Restrict the output to the lines below starting at the one that contains "request is answered" and ending at the one that contains "are messages, of", and restate them word for word, both ends included.

RECORDS TO PROCESS.
▬▬▬▬▬▬

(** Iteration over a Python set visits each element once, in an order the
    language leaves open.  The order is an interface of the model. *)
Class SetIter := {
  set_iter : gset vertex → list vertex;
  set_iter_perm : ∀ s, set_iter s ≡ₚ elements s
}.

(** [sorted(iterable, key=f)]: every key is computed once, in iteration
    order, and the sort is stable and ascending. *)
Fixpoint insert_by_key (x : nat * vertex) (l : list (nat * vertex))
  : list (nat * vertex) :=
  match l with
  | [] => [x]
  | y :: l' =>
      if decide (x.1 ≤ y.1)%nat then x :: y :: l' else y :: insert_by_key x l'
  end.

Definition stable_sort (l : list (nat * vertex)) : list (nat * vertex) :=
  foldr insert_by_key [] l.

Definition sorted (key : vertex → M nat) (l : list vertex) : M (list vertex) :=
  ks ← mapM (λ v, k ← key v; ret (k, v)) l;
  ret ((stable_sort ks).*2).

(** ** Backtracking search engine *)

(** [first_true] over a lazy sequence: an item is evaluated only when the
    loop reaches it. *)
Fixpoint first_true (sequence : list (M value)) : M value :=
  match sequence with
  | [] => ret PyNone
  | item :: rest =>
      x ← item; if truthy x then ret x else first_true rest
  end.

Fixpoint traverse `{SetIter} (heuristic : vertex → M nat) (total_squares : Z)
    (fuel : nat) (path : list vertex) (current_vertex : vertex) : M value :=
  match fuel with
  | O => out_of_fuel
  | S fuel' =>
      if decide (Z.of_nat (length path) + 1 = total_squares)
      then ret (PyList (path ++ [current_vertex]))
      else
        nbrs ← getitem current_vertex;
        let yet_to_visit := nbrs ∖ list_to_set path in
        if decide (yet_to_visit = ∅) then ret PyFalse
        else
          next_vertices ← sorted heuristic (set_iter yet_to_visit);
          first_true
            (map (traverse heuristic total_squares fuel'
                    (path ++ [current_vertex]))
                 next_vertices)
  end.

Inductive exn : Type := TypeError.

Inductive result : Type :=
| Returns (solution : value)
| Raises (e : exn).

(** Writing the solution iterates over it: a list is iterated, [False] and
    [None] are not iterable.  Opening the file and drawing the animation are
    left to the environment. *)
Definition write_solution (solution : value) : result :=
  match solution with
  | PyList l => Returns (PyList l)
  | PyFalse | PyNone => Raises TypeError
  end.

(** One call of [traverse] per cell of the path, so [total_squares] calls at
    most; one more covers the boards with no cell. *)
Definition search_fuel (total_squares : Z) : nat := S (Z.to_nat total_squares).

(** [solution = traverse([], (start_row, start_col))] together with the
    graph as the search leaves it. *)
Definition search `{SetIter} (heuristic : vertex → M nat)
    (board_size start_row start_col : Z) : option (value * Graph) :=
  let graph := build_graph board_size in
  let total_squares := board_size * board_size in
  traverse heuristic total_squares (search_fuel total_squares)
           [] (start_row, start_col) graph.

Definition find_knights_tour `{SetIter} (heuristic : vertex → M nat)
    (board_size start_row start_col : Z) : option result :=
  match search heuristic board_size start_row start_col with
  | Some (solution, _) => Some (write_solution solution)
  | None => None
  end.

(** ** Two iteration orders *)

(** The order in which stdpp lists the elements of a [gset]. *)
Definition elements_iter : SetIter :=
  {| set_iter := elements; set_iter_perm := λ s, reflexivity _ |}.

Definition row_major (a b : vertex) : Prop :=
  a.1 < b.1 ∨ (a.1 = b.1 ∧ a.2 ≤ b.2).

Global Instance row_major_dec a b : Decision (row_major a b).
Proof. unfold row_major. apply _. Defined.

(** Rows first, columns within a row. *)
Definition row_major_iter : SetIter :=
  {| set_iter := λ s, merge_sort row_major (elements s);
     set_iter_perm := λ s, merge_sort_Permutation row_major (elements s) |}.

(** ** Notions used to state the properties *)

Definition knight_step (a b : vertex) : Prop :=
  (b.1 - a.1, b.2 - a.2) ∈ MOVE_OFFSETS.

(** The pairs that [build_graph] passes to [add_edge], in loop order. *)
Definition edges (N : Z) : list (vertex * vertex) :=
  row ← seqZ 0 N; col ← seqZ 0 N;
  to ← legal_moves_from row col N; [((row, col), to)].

▬▬▬▬▬▬

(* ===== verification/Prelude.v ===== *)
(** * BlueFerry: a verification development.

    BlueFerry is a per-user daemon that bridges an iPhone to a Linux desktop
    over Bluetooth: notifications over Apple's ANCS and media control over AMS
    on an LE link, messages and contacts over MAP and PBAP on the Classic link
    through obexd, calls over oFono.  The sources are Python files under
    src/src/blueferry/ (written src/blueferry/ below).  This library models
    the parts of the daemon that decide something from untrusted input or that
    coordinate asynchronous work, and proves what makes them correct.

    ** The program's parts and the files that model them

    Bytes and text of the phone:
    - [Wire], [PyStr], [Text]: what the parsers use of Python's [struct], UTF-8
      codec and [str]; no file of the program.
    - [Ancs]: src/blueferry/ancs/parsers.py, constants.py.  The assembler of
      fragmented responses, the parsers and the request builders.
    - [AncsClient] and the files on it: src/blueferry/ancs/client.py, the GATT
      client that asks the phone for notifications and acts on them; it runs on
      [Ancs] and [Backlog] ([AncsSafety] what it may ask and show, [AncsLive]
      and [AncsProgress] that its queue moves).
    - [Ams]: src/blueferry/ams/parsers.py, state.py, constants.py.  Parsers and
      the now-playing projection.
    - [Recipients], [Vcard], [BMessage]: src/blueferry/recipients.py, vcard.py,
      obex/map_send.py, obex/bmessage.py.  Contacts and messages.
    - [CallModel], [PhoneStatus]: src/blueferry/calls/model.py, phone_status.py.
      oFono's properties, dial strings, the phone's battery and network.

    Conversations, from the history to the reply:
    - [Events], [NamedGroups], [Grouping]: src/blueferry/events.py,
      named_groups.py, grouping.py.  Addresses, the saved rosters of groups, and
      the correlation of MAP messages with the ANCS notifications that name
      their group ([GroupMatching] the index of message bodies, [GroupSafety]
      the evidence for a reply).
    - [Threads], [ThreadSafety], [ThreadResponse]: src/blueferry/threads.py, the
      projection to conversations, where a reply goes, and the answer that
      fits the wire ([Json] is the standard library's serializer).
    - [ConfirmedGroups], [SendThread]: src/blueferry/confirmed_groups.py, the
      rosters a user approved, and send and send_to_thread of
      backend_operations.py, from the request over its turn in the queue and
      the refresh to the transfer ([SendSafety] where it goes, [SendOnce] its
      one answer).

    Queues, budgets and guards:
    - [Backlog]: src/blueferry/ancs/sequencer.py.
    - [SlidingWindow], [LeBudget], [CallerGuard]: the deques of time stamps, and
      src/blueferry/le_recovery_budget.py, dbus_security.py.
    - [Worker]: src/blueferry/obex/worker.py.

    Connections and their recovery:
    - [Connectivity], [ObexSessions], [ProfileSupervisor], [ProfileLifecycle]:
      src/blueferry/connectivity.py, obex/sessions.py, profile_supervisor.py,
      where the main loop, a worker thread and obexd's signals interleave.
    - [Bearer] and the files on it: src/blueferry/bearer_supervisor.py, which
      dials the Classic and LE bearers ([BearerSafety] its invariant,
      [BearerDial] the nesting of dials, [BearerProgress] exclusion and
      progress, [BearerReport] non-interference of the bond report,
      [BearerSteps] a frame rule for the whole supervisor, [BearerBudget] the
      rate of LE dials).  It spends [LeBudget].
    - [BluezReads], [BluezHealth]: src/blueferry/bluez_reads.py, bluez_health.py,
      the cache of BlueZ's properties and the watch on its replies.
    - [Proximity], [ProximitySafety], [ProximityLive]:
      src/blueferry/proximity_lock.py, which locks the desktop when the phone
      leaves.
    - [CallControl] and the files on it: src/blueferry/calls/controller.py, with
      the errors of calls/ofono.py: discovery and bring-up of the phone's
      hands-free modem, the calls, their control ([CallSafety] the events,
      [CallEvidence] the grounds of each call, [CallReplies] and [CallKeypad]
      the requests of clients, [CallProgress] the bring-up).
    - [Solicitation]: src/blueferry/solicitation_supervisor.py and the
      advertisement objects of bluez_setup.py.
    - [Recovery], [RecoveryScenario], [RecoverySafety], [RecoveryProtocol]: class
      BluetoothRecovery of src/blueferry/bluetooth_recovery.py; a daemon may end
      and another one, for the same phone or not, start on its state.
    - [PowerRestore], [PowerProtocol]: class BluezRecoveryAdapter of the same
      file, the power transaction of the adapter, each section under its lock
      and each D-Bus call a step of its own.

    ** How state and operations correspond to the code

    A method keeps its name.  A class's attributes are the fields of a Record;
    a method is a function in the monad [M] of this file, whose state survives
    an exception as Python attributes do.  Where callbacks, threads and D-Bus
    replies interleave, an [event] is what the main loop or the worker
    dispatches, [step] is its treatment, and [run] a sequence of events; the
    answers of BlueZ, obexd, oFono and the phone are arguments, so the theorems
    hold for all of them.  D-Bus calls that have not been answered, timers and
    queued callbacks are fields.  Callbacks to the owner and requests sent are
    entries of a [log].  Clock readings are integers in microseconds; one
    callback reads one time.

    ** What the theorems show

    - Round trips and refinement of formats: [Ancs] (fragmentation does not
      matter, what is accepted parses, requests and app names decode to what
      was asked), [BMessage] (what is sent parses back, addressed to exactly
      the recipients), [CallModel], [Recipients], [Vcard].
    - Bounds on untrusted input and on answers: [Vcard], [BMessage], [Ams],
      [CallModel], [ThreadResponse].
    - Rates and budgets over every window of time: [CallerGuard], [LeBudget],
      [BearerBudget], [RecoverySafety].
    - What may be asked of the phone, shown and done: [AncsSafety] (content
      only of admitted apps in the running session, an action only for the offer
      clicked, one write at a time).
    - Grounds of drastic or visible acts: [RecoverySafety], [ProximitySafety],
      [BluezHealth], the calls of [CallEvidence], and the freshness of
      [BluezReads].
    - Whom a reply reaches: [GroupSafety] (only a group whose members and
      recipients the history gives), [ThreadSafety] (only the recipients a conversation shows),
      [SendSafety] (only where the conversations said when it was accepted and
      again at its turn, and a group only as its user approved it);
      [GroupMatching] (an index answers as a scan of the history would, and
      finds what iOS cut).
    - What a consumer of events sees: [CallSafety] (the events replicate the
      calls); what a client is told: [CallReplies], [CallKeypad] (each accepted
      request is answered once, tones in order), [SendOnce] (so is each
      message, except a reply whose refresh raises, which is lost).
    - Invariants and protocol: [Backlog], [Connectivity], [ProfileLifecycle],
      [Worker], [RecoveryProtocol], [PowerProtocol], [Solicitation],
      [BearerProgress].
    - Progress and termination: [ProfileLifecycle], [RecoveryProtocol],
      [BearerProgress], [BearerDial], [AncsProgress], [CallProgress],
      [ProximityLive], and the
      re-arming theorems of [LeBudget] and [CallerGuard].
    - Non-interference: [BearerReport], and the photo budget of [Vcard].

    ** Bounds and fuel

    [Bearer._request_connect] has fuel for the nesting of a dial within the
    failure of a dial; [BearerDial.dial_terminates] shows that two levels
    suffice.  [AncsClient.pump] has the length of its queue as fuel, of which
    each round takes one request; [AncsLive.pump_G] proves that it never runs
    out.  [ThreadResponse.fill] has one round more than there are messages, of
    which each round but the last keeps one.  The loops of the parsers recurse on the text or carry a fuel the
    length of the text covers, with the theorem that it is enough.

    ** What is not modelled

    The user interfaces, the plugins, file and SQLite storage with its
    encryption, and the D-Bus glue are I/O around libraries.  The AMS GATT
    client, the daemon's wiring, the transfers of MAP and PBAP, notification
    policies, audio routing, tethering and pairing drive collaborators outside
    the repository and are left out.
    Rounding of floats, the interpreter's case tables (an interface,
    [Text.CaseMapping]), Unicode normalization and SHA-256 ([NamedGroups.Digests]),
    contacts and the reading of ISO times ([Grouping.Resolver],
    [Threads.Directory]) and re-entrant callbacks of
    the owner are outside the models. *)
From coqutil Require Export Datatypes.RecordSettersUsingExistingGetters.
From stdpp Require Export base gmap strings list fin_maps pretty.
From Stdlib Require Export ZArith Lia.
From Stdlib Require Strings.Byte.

▬▬▬▬▬▬

FINAL ANSWER.
      request is answered once, tones in order), [SendOnce] (so is each
      message, except a reply whose refresh raises, which is lost).
    - Invariants and protocol: [Backlog], [Connectivity], [ProfileLifecycle],
      [Worker], [RecoveryProtocol], [PowerProtocol], [Solicitation],
      [BearerProgress].
    - Progress and termination: [ProfileLifecycle], [RecoveryProtocol],
      [BearerProgress], [BearerDial], [AncsProgress], [CallProgress],
      [ProximityLive], and the
      re-arming theorems of [LeBudget] and [CallerGuard].
    - Non-interference: [BearerReport], and the photo budget of [Vcard].

    ** Bounds and fuel

    [Bearer._request_connect] has fuel for the nesting of a dial within the
    failure of a dial; [BearerDial.dial_terminates] shows that two levels
    suffice.  [AncsClient.pump] has the length of its queue as fuel, of which
    each round takes one request; [AncsLive.pump_G] proves that it never runs
    out.  [ThreadResponse.fill] has one round more than there are messages, of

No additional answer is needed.